Из соседней комнаты вышел молодой офицер и начал обстреливай. нас строгими вопросами на беглом французском. Кто мы такие? Что мы здесь делаем? Каким образом мы сюда приехали? Мы рассказали историю своих мытарств.
— Через Буковину и Галицию! — он был поражён. — Но никому из штатских не разрешается въезд в Буковину и Галицию!
Мы предъявили свои пропуска.
— Вы корреспонденты? Но разве вы не знаете, что корреспондентам запрещён въезд в Тернополь?
Мы указали ему на тот факт, что мы уже въехали сюда. Он, казалось, растерялся.
— Чего же вы хотите?
Я сказал ему, что мы хотим побывать на фронте — девятой армии и, по просьбе американского посла в Бухаресте, разыскать нескольких американских граждан, живших в Галиции. Ой пробежал глазами список имён.
— Ба! Евреи! — заметил он с отвращением. — Почему ваша страна принимает в подданство евреев? А если уж принимает, то почему не держит их у себя дома? Вы куда хотите направиться? Стрый? Калуш? Проехать туда невозможно.
— А, — сказал я, — значит, Стрый и Калуш теперь уже на первой линии?
Он усмехнулся.
— Нет. На второй линии — германской второй линии.
Мы поразились быстроте германского наступления.
— Это только вопрос времени, — равнодушно начал он. — Они скоро будут здесь.
Внезапно он стал весь внимание.
— Генерал!
Тридцать писак разом вскочили на ноги.
— Здорово, ребята, — раздался приятный голос.
— Здравия желаем, ваше с-ство! — закричали писаря в один голос и снова сели за работу.
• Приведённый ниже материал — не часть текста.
(* ===== verification/Ptable.v ===== *)
(** * The process table, whoever runs

    One invariant for the whole kernel: the live slots of [ptable] have
    distinct, positive process identifiers and priorities between 1 and 3.
    Every system call, every trap and the scheduler keep it, each under the
    assumption that the others do while it is off the CPU; a process gives
    the CPU away only with a correct table, and the scheduler gives it to a
    process only when that process is RUNNING and current on the CPU. *)

From S2P Require Import Prelude State Spinlock Mem Kalloc Consout Sched Sleep Sleeplock.
From S2P Require Import Vm Pipe Bio Log Inode Console Fs File Proc Syscall Exec Sysfile Trap Calm.

Definition live (q : proc) : Prop := p_state q ≠ UNUSED.

Record table_ok (ps : list proc) (nextpid : Z) : Prop := {
  t_next : 1 ≤ nextpid < 2 ^ 31;
  t_pid i q : ps !! i = Some q → live q → 1 ≤ p_pid q < nextpid;
  t_prio i q : ps !! i = Some q → live q → 1 ≤ p_priority q ≤ 3;
  t_uniq i j qi qj : ps !! i = Some qi → ps !! j = Some qj → live qi → live qj →
    p_pid qi = p_pid qj → i = j }.

Definition ptable_ok (k : kernel) : Prop := table_ok (k_proc k) (k_nextpid k).

(** The number of the executing CPU, and the process it runs. *)
Definition this_cpu (k : kernel) : option nat :=
  fst <$> list_find (λ x, x.1 = k_lapicid k) (cpu_ids (k_cpus k)).
Definition running (k : kernel) : option nat :=
  match list_find (λ x, x.1 = k_lapicid k) (cpu_ids (k_cpus k)) with
  | Some (_, (_, p)) => p
  | None => None
  end.

(** Process [p] executes. *)
Definition in_process (p : nat) (k : kernel) : Prop :=
  ptable_ok k ∧ running k = Some p ∧ ∃ q, k_proc k !! p = Some q ∧ p_state q = RUNNING.

(** The three predicates look at [pview] only. *)
Lemma ptable_view k k' : pview k' = pview k → ptable_ok k → ptable_ok k'.
Proof. intros [= _ _ Ep En]. unfold ptable_ok. by rewrite Ep, En. Qed.

Lemma running_view k k' : pview k' = pview k → running k' = running k.
Proof. intros [= El Ei _ _]. unfold running. by rewrite El, Ei. Qed.

Lemma in_process_view p k k' : pview k' = pview k → in_process p k → in_process p k'.
Proof.
  intros E (Hp & Hr & q & Eq & Hs). split; [by eapply ptable_view|].
  rewrite (running_view _ _ E). split; [done|]. injection E as _ _ Ep _. rewrite Ep. eauto.
Qed.

(** ** Changes of the table *)

Lemma table_change ps ps' n :
  table_ok ps n →
  (∀ i q', ps' !! i = Some q' → live q' → ∃ q, ps !! i = Some q ∧ live q ∧
    p_pid q' = p_pid q ∧ (1 ≤ p_priority q ≤ 3 → 1 ≤ p_priority q' ≤ 3)) →
  table_ok ps' n.
Proof.
  intros [Hn Hpid Hprio Hu] H. split; [done|..].
  - intros i q' Eq Hl. destruct (H i q' Eq Hl) as (q & ? & ? & -> & _). eauto.
  - intros i q' Eq Hl. destruct (H i q' Eq Hl) as (q & ? & ? & _ & Hp). eauto.
  - intros i j qi qj Ei Ej Hi Hj E.
    destruct (H i qi Ei Hi) as (q1 & ? & ? & E1 & _), (H j qj Ej Hj) as (q2 & ? & ? & E2 & _).
    eapply Hu; eauto. congruence.
Qed.

Lemma table_alter ps n p f :
  table_ok ps n →
  (∀ q, ps !! p = Some q → live (f q) →
    live q ∧ p_pid (f q) = p_pid q ∧ (1 ≤ p_priority q ≤ 3 → 1 ≤ p_priority (f q) ≤ 3)) →
  table_ok (alter f p ps) n.
Proof.
  intros Ht Hf. eapply table_change; [exact Ht|]. intros i q' Eq Hl.
  destruct (decide (p = i)) as [->|]; [|rewrite list_lookup_alter_ne in Eq by done; eauto].
  rewrite list_lookup_alter_eq in Eq. destruct (ps !! i) as [q|] eqn:E; [|done].
  injection Eq as <-. exists q. naive_solver.
Qed.

Lemma table_map ps n f :
  table_ok ps n →
  (∀ q, live (f q) →
    live q ∧ p_pid (f q) = p_pid q ∧ (1 ≤ p_priority q ≤ 3 → 1 ≤ p_priority (f q) ≤ 3)) →
  table_ok (map f ps) n.
Proof.
  intros Ht Hf. eapply table_change; [exact Ht|]. intros i q' Eq Hl.
  apply list_lookup_fmap_Some in Eq as (q & -> & E). exists q. naive_solver.
Qed.

Lemma table_embryo ps n p q :
  table_ok ps n → n + 1 < 2 ^ 31 → ps !! p = Some q → ¬ live q →
  table_ok (alter (embryo n) p ps) (n + 1).
Proof.
  intros [Hn Hpid Hprio Hu] Hlt Eq Hq.
  assert (∀ i q', alter (embryo n) p ps !! i = Some q' → live q' →
    (i = p ∧ p_pid q' = n ∧ p_priority q' = 2) ∨ (i ≠ p ∧ ps !! i = Some q')) as H.
  { intros i q' E _. destruct (decide (p = i)) as [->|].
    - rewrite list_lookup_alter_eq, Eq in E. injection E as <-. by left.
    - rewrite list_lookup_alter_ne in E by done. right. by split. }
  split; [lia|..].
  - intros i q' E Hl. destruct (H i q' E Hl) as [(_ & -> & _)|[_ E']]; [lia|].
    specialize (Hpid i q' E' Hl). lia.
  - intros i q' E Hl. destruct (H i q' E Hl) as [(_ & _ & ->)|[_ E']]; [lia|eauto].
  - intros i j qi qj Ei Ej Hi Hj E.
    destruct (H i qi Ei Hi) as [(-> & Ep & _)|[_ Ei']], (H j qj Ej Hj) as [(-> & Ep' & _)|[_ Ej']].
    + done.
    + specialize (Hpid j qj Ej' Hj). lia.
    + specialize (Hpid i qi Ei' Hi). lia.
    + eauto.
Qed.

(** ** A process *)

Lemma running_oncpu k i c : oncpu k i c → running k = c_proc c.
Proof.
  intros Hc. unfold running, cpu_ids.
  assert (list_find (λ x, x.1 = k_lapicid k) ((λ c, (c_apicid c, c_proc c)) <$> k_cpus k) =
    Some (i, (c_apicid c, c_proc c))) as ->; [|done].
  apply list_find_Some in Hc as (Hl & Hid & Hmin). apply list_find_Some. split_and!.
  - by rewrite list_lookup_fmap, Hl.
  - done.
  - intros j y Hj Hlt. apply list_lookup_fmap_Some in Hj as (c' & -> & Hj). eauto.
Qed.

(** [myproc] finds the process that runs. *)
Lemma myproc_running e k :
  wpo (λ o e' k', e' = e ∧ pview k' = pview k ∧ o = running k)
      (λ s k', s ≠ SBlocked) (myproc e k).
Proof.
  unfold myproc. apply wpo_bind. eapply wpo_mono; [apply (steady_pushcli false pview)|..].
  2:{ intros [] k' [? _]; done. }
  intros _ e1 k1 [-> E1]. cbn beta.
  assert ((∃ i c, oncpu k1 i c ∧ k_if k1 = false) ∨
    ∀ f e, ∃ msg, mycpu_get (A := option nat) f e k1 = Panic msg k1) as [(i & c & Hc & Hi)|Hp].
  { unfold mycpu_get, mycpu, oncpu. destruct (k_if k1) eqn:Hi.
    - right. intros f e'. rewrite bind_assoc. msteps. rewrite Hi. by eexists.
    - destruct (list_find _ (k_cpus k1)) as [[i c]|] eqn:Hc; [left; eauto|].
      right. intros f e'. rewrite bind_assoc. msteps. rewrite Hi, Hc. by eexists. }
  2:{ destruct (Hp c_proc e) as [msg E]. by rewrite bind_eq, E. }
  mgo (by eapply mycpu_get_ok). apply wpo_bind.
  eapply wpo_mono; [apply (steady_popcli false pview)|..].
  - intros _ e2 k2 [-> E2]. cbn. split_and!; [done|congruence|].
    rewrite <- (running_view _ _ E1). symmetry. by eapply running_oncpu.
  - intros [] k' [? _]; done.
Qed.

Section process.
Context (p : nat).
Abbreviation hoare_p := (hoare ptable_ok (in_process p)).
Abbreviation keeps m := (hoare_p (in_process p) m (λ _, in_process p)).

(** Between the change of state and the switch the process is no longer
    RUNNING, but still current. *)
Definition leaving (k : kernel) : Prop := ptable_ok k ∧ running k = Some p.

Lemma leaving_view k k' : pview k' = pview k → leaving k → leaving k'.
Proof.
  intros E [Hp Hr]. split; [by eapply ptable_view|]. by rewrite (running_view _ _ E).
Qed.

Lemma keeps_still {A} (m : KM A) : still m → keeps m.
Proof.
  intros Hm. apply hoare_still; [done|apply in_process_view|by intros k [? _]].
Qed.

Lemma hoare_myproc (P : kernel → Prop) :
  (∀ k k', pview k' = pview k → P k → P k') →
  hoare_p P myproc (λ o k, P k ∧ o = running k).
Proof.
  intros HP e k He Hk. eapply wpo_mono; [apply myproc_running|..]; [|by intros s k' ?].
  intros o e' k' (-> & E & ->). split; [done|]. split; [by eapply HP|].
  by rewrite (running_view _ _ E).
Qed.

Lemma keeps_myproc : hoare_p (in_process p) myproc (λ o k, in_process p k ∧ o = Some p).
Proof.
  eapply hoare_conseq; [apply hoare_myproc, in_process_view|done|].
  cbn. intros o k [Hk ->]. split; [done|]. by destruct Hk as (_ & -> & _).
Qed.

(** Updates of one slot. *)
Lemma ptable_upd k p' f :
  ptable_ok k →
  (∀ q, k_proc k !! p' = Some q → live (f q) →
    live q ∧ p_pid (f q) = p_pid q ∧ (1 ≤ p_priority q ≤ 3 → 1 ≤ p_priority (f q) ≤ 3)) →
  ptable_ok (k <| k_proc ::= alter f p' |>).
Proof. intros Hk Hf. unfold ptable_ok. rsimpl. by apply table_alter. Qed.

(** An update that keeps the state, the identifier and the range of the
    priority. *)
Definition mild (f : proc → proc) : Prop :=
  ∀ q, p_state (f q) = p_state q ∧ p_pid (f q) = p_pid q ∧
    (1 ≤ p_priority q ≤ 3 → 1 ≤ p_priority (f q) ≤ 3).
Генерал Лечицкий оказался человеком, ещё не достигшим средних лет, с живым, улыбающимся лицом. Он отдал нам честь и радушно пожал руки.
— Так вы хотите побывать на фронте? — сказал он, когда офицер доложил ему о нашем деле. — Я не понимаю, каким образом вам удалось проехать сюда, ведь корреспондентам пребывание в Тернополе совершенно не разрешается. Однако ваши бумаги в полном порядке. Но я не могу разрешить вам посетить передовые позиции: великий князь издал приказ, абсолютно запрещающий это. Вам лучше поехать в Львов — Лемберг — и попытаться добиться разрешения через князя Бобринского[31], генерал-губернатора Галиции. Я вам дам пропуска. А пока что вы можете оставаться здесь, сколько потребуют ваши дела...
Он поручил нас молодому прапорщику, говорившему по-английски, и распорядился, чтобы нам приготовили комнату в отеле, предназначенном для штабных офицеров, и обед в офицерской столовой.
Мы были поражены городом: Тарнополь был полон войсками — полки, возвращавшиеся с позиций на отдых, отправляющиеся на фронт, свежие пополнения, прибывающие из России в военной форме, ещё не истрёпанной в битвах. Могучие хоровые песни сталкивались и разбивались друг о друга непрестанными волнами сильных голосов. Только немногие были вооружены. Длинные товарные поезда, груженные несметным количеством муки, мяса и консервов, тянулись на запад, военного же снаряжения мы не видали. [...]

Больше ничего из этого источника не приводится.